(Dataset entries)
┌──

(** * yoto-daily-mix: the feed generator [scripts/generate_feed.py]

    A shallow embedding of the script and the properties of its selection
    arithmetic, its title derivation, its feed rendering and the order of
    its file-system effects.

    Conventions of the embedding.
    - A Python [int] is a [Z]; [%] is [Z.modulo] (both take the sign of the
      divisor) and raises on a zero divisor.
    - A Python [str] is a [string]; a character is an [ascii], that is a
      code point below 256.
    - A raised exception is a value of [exn]; a computation that may raise
      returns a [res].  Effects on the file system and on standard output
      are threaded through a state of type [world]; the state reached when
      an exception is raised is kept, since nothing is rolled back.
    - The ambient reads of the script (today's date, the clock, the random
      generator) are fields of an environment [env].
    - The file system is one working directory of regular files and of
      directories of regular files, keyed by name.  It is exact for paths
      that are plain names; the properties that depend on it carry the
      hypotheses [plain_name] and [tidy].
    - [random.sample] is its swap loop, which the library runs for a
      population of at most 21 elements and whenever the whole population
      is asked for; the properties that depend on the elements chosen
      carry the bound [swap_limit]. *)

From Stdlib Require Import ZArith Lia String Ascii List.
From stdpp Require Import base list strings gmap sorting.

Local Open Scope string_scope.
Local Open Scope Z_scope.

(** ** Exceptions and results *)

Inductive exn : Type :=
  | SystemExit (msg : string)
  | ValueError (msg : string)
  | IndexError
  | ZeroDivisionError
  | OSError (msg : string).

Inductive res (A : Type) : Type :=
  | Ok (a : A)
  | Raise (e : exn).
Arguments Ok {A} a.
Arguments Raise {A} e.

#[global] Instance res_ret : MRet res := λ A a, Ok a.
#[global] Instance res_bind : MBind res := λ A B k m,
  match m with
  | Ok a => k a
  | Raise e => Raise e
  end.

(** A [for] loop whose body may raise: the accumulator is the loop's
    mutable state. *)
Fixpoint for_each {A S : Type} (xs : list A) (s : S) (body : S → A → res S)
    : res S :=
  match xs with
  | [] => Ok s
  | x :: xs' => s' ← body s x; for_each xs' s' body
  end.

(** ** Python built-ins used by the script *)

Module Py.

Definition len {A : Type} (l : list A) : Z := Z.of_nat (length l).

(** [a % b] *)
Definition mod_ (a b : Z) : res Z :=
  if b =? 0 then Raise ZeroDivisionError else Ok (a mod b).

(** [l[i]]: a negative index counts from the end; out of range raises. *)
Definition getitem {A : Type} (l : list A) (i : Z) : res A :=
  let j := if i <? 0 then i + len l else i in
  if (0 <=? j) && (j <? len l) then
    match l !! Z.to_nat j with
    | Some x => Ok x
    | None => Raise IndexError
    end
  else Raise IndexError.

(** [range(k)]: empty when [k <= 0]. *)
Definition range (k : Z) : list Z := Z.of_nat <$> seq 0 (Z.to_nat k).

(** [min(a, b)] *)
Definition min (a b : Z) : Z := if b <? a then b else a.

(** [s.replace(a, b)] for one-character [a] and [b]. *)
Fixpoint replace (a b : ascii) (s : string) : string :=
  match s with
  | EmptyString => EmptyString
  | String c s' => String (if Ascii.eqb c a then b else c) (replace a b s')
  end.

(** [str.isspace] on one character, for code points below 256. *)
Definition isspace (c : ascii) : bool :=
  let n := nat_of_ascii c in
  ((9 <=? n) && (n <=? 13))%nat || ((28 <=? n) && (n <=? 32))%nat
  || (n =? 133)%nat || (n =? 160)%nat.

Fixpoint lstrip (s : string) : string :=
  match s with
  | EmptyString => EmptyString
  | String c s' => if isspace c then lstrip s' else s
  end.

Fixpoint rstrip (s : string) : string :=
  match s with
  | EmptyString => EmptyString
  | String c s' =>
      match rstrip s' with
      | EmptyString => if isspace c then EmptyString else String c EmptyString
      | r => String c r
      end
  end.

(** [s.strip()] *)
Definition strip (s : string) : string := lstrip (rstrip s).

(** [s.rstrip(c)] for a one-character argument. *)
Fixpoint rstrip_char (c : ascii) (s : string) : string :=
  match s with
  | EmptyString => EmptyString
  | String a s' =>
      match rstrip_char c s' with
      | EmptyString => if Ascii.eqb a c then EmptyString else String a EmptyString
      | r => String a r
      end
  end.

(** [str.lower] on one character, for code points below 256. *)
Definition lower_char (c : ascii) : ascii :=
  let n := nat_of_ascii c in
  if ((65 <=? n) && (n <=? 90))%nat
     || ((192 <=? n) && (n <=? 222) && negb (n =? 215))%nat
  then ascii_of_nat (n + 32) else c.

Fixpoint lower (s : string) : string :=
  match s with
  | EmptyString => EmptyString
  | String c s' => String (lower_char c) (lower s')
  end.

(** [s.endswith(suffix)] *)
Definition endswith (s suffix : string) : bool :=
  let n := String.length s in
  let k := String.length suffix in
  (k <=? n)%nat && String.eqb (substring (n - k) k s) suffix.

(** [s.startswith(prefix)] *)
Definition startswith (s prefix : string) : bool := String.prefix prefix s.

(** [s.rfind(c)] for a one-character argument: the highest index of [c],
    or [-1]. *)
Fixpoint rfind_from (c : ascii) (s : string) (i : Z) (found : Z) : Z :=
  match s with
  | EmptyString => found
  | String a s' => rfind_from c s' (i + 1) (if Ascii.eqb a c then i else found)
  end.
Definition rfind (s : string) (c : ascii) : Z := rfind_from c s 0 (-1).

(** [s[i:j]] for [0 <= i <= j]. *)
Definition slice (s : string) (i j : Z) : string :=
  substring (Z.to_nat i) (Z.to_nat (j - i)) s.

(** [s[i:]] for [0 <= i]. *)
Definition slice_from (s : string) (i : Z) : string :=
  substring (Z.to_nat i) (String.length s - Z.to_nat i) s.

(** [str(n)] for a non-negative [n]: decimal digits. *)
Definition str_of_N (n : N) : string := pretty.pretty n.

End Py.

(** ** [os.path] (POSIX flavour) *)

Module OsPath.

(** The loop of [genericpath._splitext] that skips the dots leading the
    last path component: [fuel] bounds the number of iterations, which is
    at most [dotIndex - filenameIndex]. *)
Fixpoint splitext_scan (fuel : nat) (p : string) (filenameIndex dotIndex : Z)
    : string * string :=
  match fuel with
  | O => (p, Py.slice p 0 0)
  | S fuel' =>
      if filenameIndex <? dotIndex then
        if negb (String.eqb (Py.slice p filenameIndex (filenameIndex + 1)) ".")
        then (Py.slice p 0 dotIndex, Py.slice_from p dotIndex)
        else splitext_scan fuel' p (filenameIndex + 1) dotIndex
      else (p, Py.slice p 0 0)
  end.

(** [os.path.splitext(p)] *)
Definition splitext (p : string) : string * string :=
  let sepIndex := Py.rfind p "/"%char in
  let dotIndex := Py.rfind p "."%char in
  if sepIndex <? dotIndex then
    splitext_scan (S (Z.to_nat (dotIndex - (sepIndex + 1)))) p (sepIndex + 1) dotIndex
  else (p, Py.slice p 0 0).

(** [os.path.join(a, b)] *)
Definition join (a b : string) : string :=
  if Py.startswith b "/" then b
  else if String.eqb a "" || Py.endswith a "/" then a +:+ b
  else a +:+ "/" +:+ b.

End OsPath.

(** ** [datetime.date] *)

Module Date.

Record date : Type := mk_date { year : Z; month : Z; day : Z }.

Definition is_leap (y : Z) : bool :=
  (y mod 4 =? 0) && (negb (y mod 100 =? 0) || (y mod 400 =? 0)).

Definition days_before_year (y : Z) : Z :=
  let y := y - 1 in
  y * 365 + y / 4 - y / 100 + y / 400.

Definition DAYS_IN_MONTH : list Z :=
  [-1; 31; 28; 31; 30; 31; 30; 31; 31; 30; 31; 30; 31].

Definition DAYS_BEFORE_MONTH : list Z :=
  [-1; 0; 31; 59; 90; 120; 151; 181; 212; 243; 273; 304; 334].

Definition days_before_month (y m : Z) : Z :=
  nth (Z.to_nat m) DAYS_BEFORE_MONTH 0
  + (if (2 <? m) && is_leap y then 1 else 0).

Definition days_in_month (y m : Z) : Z :=
  if (m =? 2) && is_leap y then 29 else nth (Z.to_nat m) DAYS_IN_MONTH 0.

Definition ymd2ord (y m d : Z) : Z :=
  days_before_year y + days_before_month y m + d.

(** [d.toordinal()]: the proleptic Gregorian ordinal, day 1 being
    0001-01-01. *)
Definition toordinal (d : date) : Z := ymd2ord (year d) (month d) (day d).

(** The dates that [datetime.date] can hold. *)
Definition valid (d : date) : Prop :=
  1 <= year d <= 9999 ∧ 1 <= month d <= 12
  ∧ 1 <= day d <= days_in_month (year d) (month d).

(** [d1 < d2]: the comparison of the (year, month, day) triples. *)
Definition lt (d1 d2 : date) : Prop :=
  year d1 < year d2
  ∨ (year d1 = year d2
     ∧ (month d1 < month d2 ∨ (month d1 = month d2 ∧ day d1 < day d2))).

End Date.

(** ** [random.sample] *)

Module Random.

(** One step of the selection-by-swap loop of [random.sample]: draw
    [j = randbelow(n - i)], emit [pool[j]] and move the last live element
    of the pool into slot [j].  [draw] is the raw output of the
    generator for this step. *)
Definition sample_step {A : Type} (n : nat) (draw : nat → nat)
    (st : list A * list A) (i : nat) : res (list A * list A) :=
  let '(pool, result) := st in
  let j := (draw i `mod` (n - i))%nat in
  match pool !! j, pool !! (n - i - 1)%nat with
  | Some x, Some y => Ok (<[j := y]> pool, (result ++ [x])%list)
  | _, _ => Raise IndexError
  end.

(** [random.sample(population, k)], as the library runs it when
    [n <= setsize], where [setsize] is 21, plus [4 ** ceil(log(3k, 4))]
    when [k > 5]: the argument check, then the swap loop.  That is every
    call with [k = n] and every call on a population of at most 21
    elements; a call with [k <= 0] runs no step of either loop.  Above
    [setsize] the library draws indices until it meets a fresh one
    instead of swapping, and picks other elements for the same
    generator; that branch is not embedded, and nothing is stated of the
    elements chosen there.  The generator is the function [draw], whose
    [i]-th value feeds the [i]-th [randbelow]. *)
Definition sample {A : Type} (draw : nat → nat) (population : list A) (k : Z)
    : res (list A) :=
  let n := Py.len population in
  if negb ((0 <=? k) && (k <=? n)) then
    Raise (ValueError "Sample larger than population or is negative")
  else
    st ← for_each (seq 0 (Z.to_nat k)) (population, [])
           (sample_step (length population) draw);
    Ok (snd st).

└──

Required action.
Copy down every line of the entries containing the word "character".

Answer.
    - A Python [str] is a [string]; a character is an [ascii], that is a
(** [s.replace(a, b)] for one-character [a] and [b]. *)
(** [str.isspace] on one character, for code points below 256. *)
(** [s.rstrip(c)] for a one-character argument. *)
(** [str.lower] on one character, for code points below 256. *)
(** [s.rfind(c)] for a one-character argument: the highest index of [c],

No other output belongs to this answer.